* [Stored data entries]
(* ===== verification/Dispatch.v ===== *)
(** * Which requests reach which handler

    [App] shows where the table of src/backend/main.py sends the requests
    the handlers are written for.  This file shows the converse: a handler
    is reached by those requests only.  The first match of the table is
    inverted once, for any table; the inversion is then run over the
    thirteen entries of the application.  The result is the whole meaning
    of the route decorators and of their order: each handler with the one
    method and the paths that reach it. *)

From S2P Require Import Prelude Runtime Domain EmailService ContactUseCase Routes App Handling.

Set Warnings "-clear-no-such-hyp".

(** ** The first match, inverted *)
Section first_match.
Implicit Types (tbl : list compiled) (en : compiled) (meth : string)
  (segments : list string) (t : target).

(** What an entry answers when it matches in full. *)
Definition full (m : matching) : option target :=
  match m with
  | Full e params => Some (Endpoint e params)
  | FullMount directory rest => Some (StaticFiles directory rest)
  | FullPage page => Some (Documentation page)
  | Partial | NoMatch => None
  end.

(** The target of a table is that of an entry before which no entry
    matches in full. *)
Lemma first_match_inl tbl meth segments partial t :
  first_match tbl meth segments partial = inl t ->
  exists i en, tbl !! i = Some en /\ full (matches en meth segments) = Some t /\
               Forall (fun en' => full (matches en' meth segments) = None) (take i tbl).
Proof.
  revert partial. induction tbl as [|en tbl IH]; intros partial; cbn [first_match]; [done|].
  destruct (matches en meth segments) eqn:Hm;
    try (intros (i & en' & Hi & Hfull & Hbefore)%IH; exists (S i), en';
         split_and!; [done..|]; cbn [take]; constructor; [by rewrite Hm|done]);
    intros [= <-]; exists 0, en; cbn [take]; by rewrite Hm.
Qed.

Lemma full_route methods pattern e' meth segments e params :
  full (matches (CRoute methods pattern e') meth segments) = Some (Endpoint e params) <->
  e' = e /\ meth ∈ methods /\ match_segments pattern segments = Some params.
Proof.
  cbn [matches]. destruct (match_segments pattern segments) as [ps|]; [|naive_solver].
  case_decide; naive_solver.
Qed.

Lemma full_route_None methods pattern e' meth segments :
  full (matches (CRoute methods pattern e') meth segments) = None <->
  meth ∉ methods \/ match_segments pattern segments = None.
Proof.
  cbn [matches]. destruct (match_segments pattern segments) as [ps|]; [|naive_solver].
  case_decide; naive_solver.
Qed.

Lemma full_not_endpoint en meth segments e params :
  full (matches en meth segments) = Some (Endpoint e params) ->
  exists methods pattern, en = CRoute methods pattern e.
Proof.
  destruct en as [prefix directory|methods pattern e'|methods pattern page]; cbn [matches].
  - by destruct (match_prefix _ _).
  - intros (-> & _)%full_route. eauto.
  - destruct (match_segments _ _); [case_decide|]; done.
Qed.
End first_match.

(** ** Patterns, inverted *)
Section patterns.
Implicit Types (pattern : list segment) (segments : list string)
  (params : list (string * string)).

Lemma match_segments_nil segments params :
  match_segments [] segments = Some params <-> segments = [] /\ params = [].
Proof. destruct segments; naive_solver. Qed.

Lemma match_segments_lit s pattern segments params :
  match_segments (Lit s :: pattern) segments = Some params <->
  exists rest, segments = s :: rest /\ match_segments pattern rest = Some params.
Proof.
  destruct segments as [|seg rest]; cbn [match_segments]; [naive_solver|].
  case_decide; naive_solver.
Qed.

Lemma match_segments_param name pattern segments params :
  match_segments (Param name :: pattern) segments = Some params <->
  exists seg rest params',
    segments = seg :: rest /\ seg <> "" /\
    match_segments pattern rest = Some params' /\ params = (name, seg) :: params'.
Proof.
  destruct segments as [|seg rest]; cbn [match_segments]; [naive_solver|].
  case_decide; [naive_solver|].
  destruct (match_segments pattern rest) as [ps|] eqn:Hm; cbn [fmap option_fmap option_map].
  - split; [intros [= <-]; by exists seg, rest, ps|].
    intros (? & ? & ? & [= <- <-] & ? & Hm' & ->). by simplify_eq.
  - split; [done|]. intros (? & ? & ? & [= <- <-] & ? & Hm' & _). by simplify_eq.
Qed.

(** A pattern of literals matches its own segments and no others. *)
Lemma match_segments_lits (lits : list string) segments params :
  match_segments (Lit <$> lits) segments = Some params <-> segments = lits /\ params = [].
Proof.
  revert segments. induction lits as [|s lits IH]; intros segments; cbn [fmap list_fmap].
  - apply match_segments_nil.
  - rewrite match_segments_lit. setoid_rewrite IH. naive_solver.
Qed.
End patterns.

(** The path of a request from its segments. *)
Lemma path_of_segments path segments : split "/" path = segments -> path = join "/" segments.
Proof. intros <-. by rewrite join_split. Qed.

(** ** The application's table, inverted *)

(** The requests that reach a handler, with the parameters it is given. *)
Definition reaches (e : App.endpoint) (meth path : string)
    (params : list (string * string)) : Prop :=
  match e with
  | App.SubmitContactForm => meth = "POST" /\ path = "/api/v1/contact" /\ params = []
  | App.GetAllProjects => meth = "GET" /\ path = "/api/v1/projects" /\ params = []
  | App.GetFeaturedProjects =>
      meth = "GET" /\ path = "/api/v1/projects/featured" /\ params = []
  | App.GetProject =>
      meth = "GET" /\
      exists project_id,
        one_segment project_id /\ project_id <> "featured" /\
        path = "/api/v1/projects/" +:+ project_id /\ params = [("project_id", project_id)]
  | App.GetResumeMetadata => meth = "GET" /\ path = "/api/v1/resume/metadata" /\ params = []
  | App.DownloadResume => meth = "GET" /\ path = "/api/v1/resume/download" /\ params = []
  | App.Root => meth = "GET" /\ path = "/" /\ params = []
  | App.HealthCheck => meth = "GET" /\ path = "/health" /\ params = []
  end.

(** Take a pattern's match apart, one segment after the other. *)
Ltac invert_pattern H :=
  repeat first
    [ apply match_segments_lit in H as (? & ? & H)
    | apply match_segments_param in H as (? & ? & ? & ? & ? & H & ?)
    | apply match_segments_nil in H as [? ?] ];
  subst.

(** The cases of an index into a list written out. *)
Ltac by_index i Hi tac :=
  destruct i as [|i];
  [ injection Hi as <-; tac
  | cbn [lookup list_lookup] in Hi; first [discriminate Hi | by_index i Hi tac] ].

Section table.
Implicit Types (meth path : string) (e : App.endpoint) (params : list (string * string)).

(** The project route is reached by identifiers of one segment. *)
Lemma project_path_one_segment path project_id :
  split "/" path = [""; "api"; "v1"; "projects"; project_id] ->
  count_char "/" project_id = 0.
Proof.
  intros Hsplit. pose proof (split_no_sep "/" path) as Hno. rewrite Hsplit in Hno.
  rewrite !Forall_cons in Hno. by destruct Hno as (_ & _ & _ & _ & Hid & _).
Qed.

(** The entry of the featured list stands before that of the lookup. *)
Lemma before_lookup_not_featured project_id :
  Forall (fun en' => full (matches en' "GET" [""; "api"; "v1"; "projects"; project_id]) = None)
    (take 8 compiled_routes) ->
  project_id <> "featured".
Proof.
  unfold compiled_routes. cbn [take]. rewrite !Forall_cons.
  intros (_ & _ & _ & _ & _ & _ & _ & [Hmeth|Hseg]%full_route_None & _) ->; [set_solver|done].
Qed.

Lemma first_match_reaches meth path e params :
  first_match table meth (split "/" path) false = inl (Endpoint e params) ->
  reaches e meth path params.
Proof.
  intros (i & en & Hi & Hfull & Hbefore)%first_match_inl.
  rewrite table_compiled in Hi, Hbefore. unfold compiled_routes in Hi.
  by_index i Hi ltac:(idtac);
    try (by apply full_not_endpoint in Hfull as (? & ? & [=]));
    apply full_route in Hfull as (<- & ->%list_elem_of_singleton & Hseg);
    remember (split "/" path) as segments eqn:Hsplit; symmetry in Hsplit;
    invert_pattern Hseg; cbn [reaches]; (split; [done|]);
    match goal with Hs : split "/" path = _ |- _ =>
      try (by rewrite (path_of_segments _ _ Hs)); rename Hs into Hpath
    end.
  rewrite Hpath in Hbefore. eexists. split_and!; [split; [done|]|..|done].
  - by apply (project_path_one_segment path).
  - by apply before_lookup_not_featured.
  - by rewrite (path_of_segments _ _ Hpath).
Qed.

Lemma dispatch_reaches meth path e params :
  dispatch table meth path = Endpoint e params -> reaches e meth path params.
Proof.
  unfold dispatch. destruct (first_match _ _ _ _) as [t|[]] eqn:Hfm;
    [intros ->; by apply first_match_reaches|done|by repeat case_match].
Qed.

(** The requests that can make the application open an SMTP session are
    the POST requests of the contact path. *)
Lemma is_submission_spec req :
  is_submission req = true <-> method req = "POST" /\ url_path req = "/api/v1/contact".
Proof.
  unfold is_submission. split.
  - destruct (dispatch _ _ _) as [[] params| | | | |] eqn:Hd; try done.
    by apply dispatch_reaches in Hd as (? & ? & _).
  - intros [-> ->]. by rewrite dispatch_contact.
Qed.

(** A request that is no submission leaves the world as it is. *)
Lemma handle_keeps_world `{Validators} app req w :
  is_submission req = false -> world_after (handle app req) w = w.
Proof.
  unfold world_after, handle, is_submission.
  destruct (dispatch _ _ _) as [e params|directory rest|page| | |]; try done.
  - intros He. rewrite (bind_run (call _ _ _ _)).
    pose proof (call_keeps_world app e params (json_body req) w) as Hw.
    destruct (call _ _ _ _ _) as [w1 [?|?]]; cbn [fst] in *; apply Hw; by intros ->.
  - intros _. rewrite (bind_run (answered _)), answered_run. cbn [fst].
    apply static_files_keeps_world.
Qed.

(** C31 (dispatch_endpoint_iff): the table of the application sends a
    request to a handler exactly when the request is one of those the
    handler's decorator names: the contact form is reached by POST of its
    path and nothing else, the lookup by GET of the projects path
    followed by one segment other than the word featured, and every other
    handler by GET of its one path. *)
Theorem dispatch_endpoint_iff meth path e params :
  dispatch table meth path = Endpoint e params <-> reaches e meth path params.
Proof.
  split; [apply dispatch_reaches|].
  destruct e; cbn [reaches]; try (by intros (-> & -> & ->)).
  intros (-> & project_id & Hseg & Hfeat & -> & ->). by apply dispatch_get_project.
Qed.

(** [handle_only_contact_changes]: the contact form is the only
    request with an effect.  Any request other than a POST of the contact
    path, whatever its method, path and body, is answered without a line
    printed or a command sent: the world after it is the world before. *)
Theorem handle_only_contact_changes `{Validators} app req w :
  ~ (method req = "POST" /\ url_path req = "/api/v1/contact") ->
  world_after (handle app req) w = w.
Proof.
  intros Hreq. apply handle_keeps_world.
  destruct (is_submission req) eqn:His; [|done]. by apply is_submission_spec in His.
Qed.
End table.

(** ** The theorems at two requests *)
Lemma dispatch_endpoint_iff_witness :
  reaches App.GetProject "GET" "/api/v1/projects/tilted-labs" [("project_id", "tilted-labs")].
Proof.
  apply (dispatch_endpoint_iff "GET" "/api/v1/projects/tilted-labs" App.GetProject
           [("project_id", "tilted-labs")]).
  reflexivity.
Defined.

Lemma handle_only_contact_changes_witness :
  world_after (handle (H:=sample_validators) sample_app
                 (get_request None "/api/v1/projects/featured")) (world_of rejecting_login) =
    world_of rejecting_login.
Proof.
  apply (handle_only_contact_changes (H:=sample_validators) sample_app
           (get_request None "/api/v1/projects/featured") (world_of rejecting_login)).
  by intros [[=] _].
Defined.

* [YOUR TASK] Respond with nothing but the number of lines in the data above that include the word "labs".

* [TASK RESULT] 3